● **EXERCISE MATERIALS**:
=-=-=-=-=
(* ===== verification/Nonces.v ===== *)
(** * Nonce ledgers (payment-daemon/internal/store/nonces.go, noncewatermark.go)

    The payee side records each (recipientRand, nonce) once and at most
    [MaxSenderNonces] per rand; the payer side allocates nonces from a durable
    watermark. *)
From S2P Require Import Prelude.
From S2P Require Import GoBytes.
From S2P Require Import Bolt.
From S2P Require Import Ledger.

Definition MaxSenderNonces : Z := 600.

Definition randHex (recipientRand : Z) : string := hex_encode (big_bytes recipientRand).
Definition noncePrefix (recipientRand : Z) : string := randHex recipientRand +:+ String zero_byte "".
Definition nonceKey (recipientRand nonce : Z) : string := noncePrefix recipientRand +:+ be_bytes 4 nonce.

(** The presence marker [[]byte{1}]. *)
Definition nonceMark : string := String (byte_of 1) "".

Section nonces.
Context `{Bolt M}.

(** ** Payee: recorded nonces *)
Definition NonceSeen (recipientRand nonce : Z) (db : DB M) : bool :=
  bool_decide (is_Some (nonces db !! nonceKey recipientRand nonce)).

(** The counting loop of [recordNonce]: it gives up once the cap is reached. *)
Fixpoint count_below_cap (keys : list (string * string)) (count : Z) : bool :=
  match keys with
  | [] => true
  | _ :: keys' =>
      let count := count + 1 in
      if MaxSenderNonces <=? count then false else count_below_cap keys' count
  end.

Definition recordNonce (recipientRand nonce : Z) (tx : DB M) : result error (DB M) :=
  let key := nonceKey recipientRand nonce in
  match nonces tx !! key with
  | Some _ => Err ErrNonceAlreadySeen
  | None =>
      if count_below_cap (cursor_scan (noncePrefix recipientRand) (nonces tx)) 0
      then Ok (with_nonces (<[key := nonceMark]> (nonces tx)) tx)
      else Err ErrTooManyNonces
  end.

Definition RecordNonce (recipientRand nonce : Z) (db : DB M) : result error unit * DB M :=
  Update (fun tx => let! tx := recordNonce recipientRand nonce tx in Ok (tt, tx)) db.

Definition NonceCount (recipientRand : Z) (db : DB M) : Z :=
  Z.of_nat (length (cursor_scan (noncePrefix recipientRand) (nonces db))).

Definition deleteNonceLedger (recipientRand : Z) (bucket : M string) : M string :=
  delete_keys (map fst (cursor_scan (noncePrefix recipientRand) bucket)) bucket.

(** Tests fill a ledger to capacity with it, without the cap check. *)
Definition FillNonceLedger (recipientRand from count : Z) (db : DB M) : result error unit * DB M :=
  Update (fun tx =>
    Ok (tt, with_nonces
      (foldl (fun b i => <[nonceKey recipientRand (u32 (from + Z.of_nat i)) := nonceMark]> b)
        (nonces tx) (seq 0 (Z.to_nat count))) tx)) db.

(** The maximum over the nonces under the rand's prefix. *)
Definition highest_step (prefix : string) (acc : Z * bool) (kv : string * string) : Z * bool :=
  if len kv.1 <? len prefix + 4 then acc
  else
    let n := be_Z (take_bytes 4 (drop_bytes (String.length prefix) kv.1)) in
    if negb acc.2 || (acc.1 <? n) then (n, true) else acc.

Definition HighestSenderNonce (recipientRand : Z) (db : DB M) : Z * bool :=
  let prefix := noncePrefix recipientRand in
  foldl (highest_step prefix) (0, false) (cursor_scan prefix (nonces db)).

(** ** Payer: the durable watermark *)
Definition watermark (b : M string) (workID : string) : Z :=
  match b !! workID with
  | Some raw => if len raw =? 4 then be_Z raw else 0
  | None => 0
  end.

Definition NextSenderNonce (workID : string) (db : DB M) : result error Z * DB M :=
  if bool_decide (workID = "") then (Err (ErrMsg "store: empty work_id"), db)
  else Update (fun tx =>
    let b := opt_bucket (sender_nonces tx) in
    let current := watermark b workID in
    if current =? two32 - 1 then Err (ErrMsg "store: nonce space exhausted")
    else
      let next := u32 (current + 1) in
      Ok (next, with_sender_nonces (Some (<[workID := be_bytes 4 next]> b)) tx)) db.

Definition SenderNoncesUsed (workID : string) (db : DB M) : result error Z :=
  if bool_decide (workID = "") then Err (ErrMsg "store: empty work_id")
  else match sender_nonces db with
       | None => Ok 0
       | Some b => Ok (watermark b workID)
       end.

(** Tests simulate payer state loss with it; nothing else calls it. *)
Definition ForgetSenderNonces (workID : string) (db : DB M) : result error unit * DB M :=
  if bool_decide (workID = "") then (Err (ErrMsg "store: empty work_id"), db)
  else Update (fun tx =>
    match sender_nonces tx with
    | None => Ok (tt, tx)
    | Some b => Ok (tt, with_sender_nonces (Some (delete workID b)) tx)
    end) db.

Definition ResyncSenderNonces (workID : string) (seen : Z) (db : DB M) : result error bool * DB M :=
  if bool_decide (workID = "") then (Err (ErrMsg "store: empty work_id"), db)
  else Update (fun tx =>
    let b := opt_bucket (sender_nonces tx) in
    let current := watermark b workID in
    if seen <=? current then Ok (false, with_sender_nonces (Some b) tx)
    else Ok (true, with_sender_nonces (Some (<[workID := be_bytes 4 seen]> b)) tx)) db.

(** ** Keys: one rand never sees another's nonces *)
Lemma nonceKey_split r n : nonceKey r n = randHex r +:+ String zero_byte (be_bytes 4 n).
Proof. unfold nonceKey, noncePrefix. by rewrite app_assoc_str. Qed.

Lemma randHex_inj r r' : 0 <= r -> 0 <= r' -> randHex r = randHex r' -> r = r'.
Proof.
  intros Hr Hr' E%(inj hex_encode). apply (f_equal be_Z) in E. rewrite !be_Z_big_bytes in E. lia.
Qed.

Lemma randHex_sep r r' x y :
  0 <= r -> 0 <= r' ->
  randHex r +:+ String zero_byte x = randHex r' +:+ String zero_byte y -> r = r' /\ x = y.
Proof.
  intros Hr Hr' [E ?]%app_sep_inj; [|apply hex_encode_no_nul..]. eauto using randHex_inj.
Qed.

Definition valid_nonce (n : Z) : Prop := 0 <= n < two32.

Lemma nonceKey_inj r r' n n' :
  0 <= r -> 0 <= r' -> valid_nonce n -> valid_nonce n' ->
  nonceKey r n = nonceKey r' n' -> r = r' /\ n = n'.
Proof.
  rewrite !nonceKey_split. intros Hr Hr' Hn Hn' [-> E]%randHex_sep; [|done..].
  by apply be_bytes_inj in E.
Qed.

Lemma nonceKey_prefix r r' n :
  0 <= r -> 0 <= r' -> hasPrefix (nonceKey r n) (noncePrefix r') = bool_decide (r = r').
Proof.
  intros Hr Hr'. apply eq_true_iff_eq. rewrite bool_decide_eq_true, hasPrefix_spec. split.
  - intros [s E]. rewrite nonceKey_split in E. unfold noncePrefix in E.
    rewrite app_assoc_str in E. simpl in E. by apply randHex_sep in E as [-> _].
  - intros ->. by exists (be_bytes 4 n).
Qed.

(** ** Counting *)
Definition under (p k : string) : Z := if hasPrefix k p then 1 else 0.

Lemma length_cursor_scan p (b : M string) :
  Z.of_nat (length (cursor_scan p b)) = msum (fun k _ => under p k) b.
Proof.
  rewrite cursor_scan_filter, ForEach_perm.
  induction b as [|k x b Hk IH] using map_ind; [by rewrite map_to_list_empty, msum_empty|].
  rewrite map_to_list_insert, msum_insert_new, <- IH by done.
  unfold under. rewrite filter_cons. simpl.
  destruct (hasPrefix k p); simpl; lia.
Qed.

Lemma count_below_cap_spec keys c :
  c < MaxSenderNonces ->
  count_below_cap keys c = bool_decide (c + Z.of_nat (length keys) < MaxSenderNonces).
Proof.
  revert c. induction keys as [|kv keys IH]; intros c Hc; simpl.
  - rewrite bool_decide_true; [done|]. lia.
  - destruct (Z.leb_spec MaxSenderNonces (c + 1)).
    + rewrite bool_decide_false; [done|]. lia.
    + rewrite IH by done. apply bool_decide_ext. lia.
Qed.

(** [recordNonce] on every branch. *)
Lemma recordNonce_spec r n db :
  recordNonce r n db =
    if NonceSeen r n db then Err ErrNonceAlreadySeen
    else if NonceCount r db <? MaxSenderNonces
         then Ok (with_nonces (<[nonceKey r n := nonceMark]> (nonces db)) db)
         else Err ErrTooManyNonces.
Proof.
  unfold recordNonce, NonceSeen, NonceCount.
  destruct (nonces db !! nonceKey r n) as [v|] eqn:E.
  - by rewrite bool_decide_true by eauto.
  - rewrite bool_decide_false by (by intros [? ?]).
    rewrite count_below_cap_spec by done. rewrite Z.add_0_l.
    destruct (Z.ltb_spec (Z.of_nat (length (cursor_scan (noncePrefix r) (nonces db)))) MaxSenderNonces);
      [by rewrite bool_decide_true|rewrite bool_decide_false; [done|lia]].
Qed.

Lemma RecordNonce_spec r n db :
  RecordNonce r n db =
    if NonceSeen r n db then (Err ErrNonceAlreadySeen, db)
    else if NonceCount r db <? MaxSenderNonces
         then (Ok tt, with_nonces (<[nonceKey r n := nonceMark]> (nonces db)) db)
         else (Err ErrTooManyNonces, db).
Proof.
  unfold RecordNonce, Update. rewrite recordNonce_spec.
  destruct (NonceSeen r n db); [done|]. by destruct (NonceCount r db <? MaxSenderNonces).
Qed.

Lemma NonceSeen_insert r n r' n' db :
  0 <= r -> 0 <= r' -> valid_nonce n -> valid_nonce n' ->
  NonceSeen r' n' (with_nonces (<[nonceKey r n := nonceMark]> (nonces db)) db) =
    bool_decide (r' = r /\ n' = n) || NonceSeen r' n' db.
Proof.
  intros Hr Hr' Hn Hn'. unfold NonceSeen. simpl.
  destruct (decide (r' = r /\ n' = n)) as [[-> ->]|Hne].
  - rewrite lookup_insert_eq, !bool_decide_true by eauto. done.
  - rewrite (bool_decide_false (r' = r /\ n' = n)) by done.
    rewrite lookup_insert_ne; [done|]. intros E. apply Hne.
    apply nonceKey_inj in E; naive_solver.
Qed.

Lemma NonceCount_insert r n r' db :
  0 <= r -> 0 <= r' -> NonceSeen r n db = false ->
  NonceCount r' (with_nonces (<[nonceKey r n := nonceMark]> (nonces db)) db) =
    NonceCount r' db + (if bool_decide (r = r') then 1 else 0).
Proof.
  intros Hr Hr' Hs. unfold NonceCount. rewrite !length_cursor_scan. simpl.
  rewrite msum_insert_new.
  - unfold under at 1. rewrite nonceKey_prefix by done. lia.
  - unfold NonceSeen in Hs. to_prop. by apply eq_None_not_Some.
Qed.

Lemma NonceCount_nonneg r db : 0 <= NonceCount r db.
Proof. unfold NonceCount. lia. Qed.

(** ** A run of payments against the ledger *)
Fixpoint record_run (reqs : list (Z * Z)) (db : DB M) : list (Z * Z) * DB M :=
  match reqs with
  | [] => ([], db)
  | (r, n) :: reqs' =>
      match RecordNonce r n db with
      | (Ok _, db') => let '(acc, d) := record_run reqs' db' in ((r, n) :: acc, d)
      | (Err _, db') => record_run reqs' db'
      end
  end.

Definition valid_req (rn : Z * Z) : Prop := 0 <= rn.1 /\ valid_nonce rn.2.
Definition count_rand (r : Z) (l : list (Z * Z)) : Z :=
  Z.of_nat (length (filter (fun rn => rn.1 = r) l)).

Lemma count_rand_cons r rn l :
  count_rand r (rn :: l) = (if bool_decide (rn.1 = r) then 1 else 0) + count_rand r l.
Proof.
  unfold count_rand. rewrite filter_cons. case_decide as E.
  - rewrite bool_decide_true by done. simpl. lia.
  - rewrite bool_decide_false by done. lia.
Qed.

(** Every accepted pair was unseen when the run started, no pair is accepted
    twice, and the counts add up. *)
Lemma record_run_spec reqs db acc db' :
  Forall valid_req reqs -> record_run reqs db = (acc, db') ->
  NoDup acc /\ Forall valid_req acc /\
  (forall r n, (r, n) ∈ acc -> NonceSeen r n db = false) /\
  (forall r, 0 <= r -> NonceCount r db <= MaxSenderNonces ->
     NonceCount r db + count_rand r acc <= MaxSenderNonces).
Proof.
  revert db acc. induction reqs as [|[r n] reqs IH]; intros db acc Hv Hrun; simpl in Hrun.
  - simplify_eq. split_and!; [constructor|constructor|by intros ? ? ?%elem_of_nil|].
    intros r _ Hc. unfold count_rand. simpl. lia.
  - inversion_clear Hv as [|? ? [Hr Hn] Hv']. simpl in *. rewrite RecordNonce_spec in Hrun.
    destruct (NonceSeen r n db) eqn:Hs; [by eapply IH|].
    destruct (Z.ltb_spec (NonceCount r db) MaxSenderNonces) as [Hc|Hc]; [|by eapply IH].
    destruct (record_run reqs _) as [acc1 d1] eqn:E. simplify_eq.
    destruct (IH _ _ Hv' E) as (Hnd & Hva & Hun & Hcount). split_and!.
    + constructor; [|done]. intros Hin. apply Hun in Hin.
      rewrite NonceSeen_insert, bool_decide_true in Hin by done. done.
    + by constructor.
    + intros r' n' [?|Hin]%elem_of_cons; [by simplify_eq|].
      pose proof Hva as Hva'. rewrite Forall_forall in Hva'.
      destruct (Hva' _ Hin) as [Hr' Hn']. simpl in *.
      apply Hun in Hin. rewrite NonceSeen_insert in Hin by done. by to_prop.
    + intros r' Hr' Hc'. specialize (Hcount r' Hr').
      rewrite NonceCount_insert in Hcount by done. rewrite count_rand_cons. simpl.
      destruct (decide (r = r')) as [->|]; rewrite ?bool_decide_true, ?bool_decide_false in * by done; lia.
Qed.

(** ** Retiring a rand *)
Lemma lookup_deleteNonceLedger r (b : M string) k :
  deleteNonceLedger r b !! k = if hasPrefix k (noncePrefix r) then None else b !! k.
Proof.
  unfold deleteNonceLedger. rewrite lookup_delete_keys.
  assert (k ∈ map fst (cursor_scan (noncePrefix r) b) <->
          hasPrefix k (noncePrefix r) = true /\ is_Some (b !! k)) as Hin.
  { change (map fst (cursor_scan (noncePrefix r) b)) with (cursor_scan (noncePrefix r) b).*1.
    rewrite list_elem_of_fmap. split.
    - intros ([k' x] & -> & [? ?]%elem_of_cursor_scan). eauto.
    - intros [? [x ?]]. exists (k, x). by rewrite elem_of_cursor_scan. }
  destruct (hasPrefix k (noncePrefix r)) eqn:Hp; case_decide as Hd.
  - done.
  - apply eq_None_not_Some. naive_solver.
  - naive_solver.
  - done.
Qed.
=-=-=-=-=
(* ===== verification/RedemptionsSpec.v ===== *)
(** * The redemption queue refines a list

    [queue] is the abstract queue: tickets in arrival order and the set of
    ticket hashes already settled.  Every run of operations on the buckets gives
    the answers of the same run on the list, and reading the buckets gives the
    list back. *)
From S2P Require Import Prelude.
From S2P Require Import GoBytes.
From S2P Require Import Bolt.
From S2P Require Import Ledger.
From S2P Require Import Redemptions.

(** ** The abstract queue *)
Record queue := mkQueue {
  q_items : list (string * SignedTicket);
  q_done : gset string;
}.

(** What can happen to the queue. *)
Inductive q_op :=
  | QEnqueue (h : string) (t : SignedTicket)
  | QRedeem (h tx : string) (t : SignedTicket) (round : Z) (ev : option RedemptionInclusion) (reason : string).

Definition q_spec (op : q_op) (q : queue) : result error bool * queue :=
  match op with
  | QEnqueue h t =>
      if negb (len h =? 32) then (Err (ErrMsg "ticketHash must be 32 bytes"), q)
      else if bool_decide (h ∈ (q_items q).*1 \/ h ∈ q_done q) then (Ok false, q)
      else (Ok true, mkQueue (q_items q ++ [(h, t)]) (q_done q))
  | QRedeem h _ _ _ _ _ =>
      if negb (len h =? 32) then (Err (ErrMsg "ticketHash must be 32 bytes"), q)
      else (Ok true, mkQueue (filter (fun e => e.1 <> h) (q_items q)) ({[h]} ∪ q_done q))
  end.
=-=-=-=-=
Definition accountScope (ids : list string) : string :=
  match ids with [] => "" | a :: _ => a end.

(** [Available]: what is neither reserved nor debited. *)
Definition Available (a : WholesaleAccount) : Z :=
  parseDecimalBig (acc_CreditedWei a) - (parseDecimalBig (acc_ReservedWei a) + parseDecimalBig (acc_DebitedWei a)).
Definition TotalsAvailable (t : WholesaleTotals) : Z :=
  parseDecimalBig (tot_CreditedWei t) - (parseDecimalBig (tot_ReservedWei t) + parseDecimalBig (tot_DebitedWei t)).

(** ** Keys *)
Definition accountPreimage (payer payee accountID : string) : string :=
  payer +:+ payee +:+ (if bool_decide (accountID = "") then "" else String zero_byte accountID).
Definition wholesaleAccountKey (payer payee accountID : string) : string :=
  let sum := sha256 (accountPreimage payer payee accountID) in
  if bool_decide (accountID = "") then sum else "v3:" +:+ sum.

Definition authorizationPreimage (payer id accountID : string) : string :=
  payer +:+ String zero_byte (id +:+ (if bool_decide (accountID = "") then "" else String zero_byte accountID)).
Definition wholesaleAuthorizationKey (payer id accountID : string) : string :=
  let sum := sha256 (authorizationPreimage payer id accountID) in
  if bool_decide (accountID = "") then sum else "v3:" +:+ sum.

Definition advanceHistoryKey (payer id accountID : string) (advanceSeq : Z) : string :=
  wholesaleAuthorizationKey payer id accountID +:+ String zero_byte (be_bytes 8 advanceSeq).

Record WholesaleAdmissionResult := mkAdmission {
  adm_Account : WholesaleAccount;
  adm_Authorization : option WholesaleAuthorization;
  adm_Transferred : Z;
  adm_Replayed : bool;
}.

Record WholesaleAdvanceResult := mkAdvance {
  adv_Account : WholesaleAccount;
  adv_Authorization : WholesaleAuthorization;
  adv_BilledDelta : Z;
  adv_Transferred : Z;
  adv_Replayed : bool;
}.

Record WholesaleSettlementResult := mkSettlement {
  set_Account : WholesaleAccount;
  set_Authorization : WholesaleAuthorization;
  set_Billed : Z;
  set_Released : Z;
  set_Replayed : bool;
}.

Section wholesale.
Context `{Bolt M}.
=-=-=-=-=
● **TASK DESCRIPTION**:
Reproduce the entries above exactly, but only the lines between the line holding "(* ===== verification/Nonces.v ===== *)" and the line holding "then Ok (with_nonces (<[key", inclusive.

● **SOLUTION FOR THIS TASK**:
(* ===== verification/Nonces.v ===== *)
(** * Nonce ledgers (payment-daemon/internal/store/nonces.go, noncewatermark.go)

    The payee side records each (recipientRand, nonce) once and at most
    [MaxSenderNonces] per rand; the payer side allocates nonces from a durable
    watermark. *)
From S2P Require Import Prelude.
From S2P Require Import GoBytes.
From S2P Require Import Bolt.
From S2P Require Import Ledger.

Definition MaxSenderNonces : Z := 600.

Definition randHex (recipientRand : Z) : string := hex_encode (big_bytes recipientRand).
Definition noncePrefix (recipientRand : Z) : string := randHex recipientRand +:+ String zero_byte "".
Definition nonceKey (recipientRand nonce : Z) : string := noncePrefix recipientRand +:+ be_bytes 4 nonce.

(** The presence marker [[]byte{1}]. *)
Definition nonceMark : string := String (byte_of 1) "".

Section nonces.
Context `{Bolt M}.

(** ** Payee: recorded nonces *)
Definition NonceSeen (recipientRand nonce : Z) (db : DB M) : bool :=
  bool_decide (is_Some (nonces db !! nonceKey recipientRand nonce)).

(** The counting loop of [recordNonce]: it gives up once the cap is reached. *)
Fixpoint count_below_cap (keys : list (string * string)) (count : Z) : bool :=
  match keys with
  | [] => true
  | _ :: keys' =>
      let count := count + 1 in
      if MaxSenderNonces <=? count then false else count_below_cap keys' count
  end.

Definition recordNonce (recipientRand nonce : Z) (tx : DB M) : result error (DB M) :=
  let key := nonceKey recipientRand nonce in
  match nonces tx !! key with
  | Some _ => Err ErrNonceAlreadySeen
  | None =>
      if count_below_cap (cursor_scan (noncePrefix recipientRand) (nonces tx)) 0
      then Ok (with_nonces (<[key := nonceMark]> (nonces tx)) tx)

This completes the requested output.